(Aim of the task): Your answer must be a single number: the count of lines in the records below that include the string "PsState".
= = = =
(* ===== verification/PsBytes.v ===== *)
(** * Protected Storage: tables and objects as bytes

    Decoding inverts encoding for the structures that are stored as raw
    memory, and the buffer operations have the lengths they should. *)

From Stdlib Require Import ZArith List Lia Bool.
From stdpp Require Import base tactics gmap list.
From S2P Require Import Prelude Its PsBase PsState.
From S2P Require Import Prelude Its PsBase PsState PsCrypto .
Import ListNotations.
Local Open Scope Z_scope.

(** ** Slices and overlays *)
Lemma take_at_0 n (l1 l2 : list Z) : length l1 = n -> take_at 0 n (l1 ++ l2) = l1.
Proof. intros <-. unfold take_at. by rewrite skipn_O, firstn_app, Nat.sub_diag, firstn_all, app_nil_r. Qed.

Lemma take_at_skip k n (l1 l2 : list Z) :
  length l1 = k -> take_at k n (l1 ++ l2) = take_at 0 n l2.
Proof. intros <-. unfold take_at. by rewrite skipn_app, skipn_all, Nat.sub_diag. Qed.

Lemma take_at_app k n (l1 l2 l3 : list Z) :
  length l1 = k -> length l2 = n -> take_at k n (l1 ++ l2 ++ l3) = l2.
Proof. intros H1 H2. rewrite take_at_skip by done. by apply take_at_0. Qed.

Lemma take_at_app_end k n (l1 l2 : list Z) :
  length l1 = k -> length l2 = n -> take_at k n (l1 ++ l2) = l2.
Proof. intros H1 H2. rewrite <- (app_nil_r l2) at 1. by apply take_at_app. Qed.

Lemma length_zeros n : length (zeros n) = Z.to_nat n.
Proof. apply repeat_length. Qed.

Lemma length_overlay off l buf :
  0 <= off -> off + Z.of_nat (length l) <= Z.of_nat (length buf) ->
  length (overlay off l buf) = length buf.
Proof. intros H1 H2. unfold overlay. rewrite !length_app, length_firstn, length_skipn. lia. Qed.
= = = =
(Answer box): 2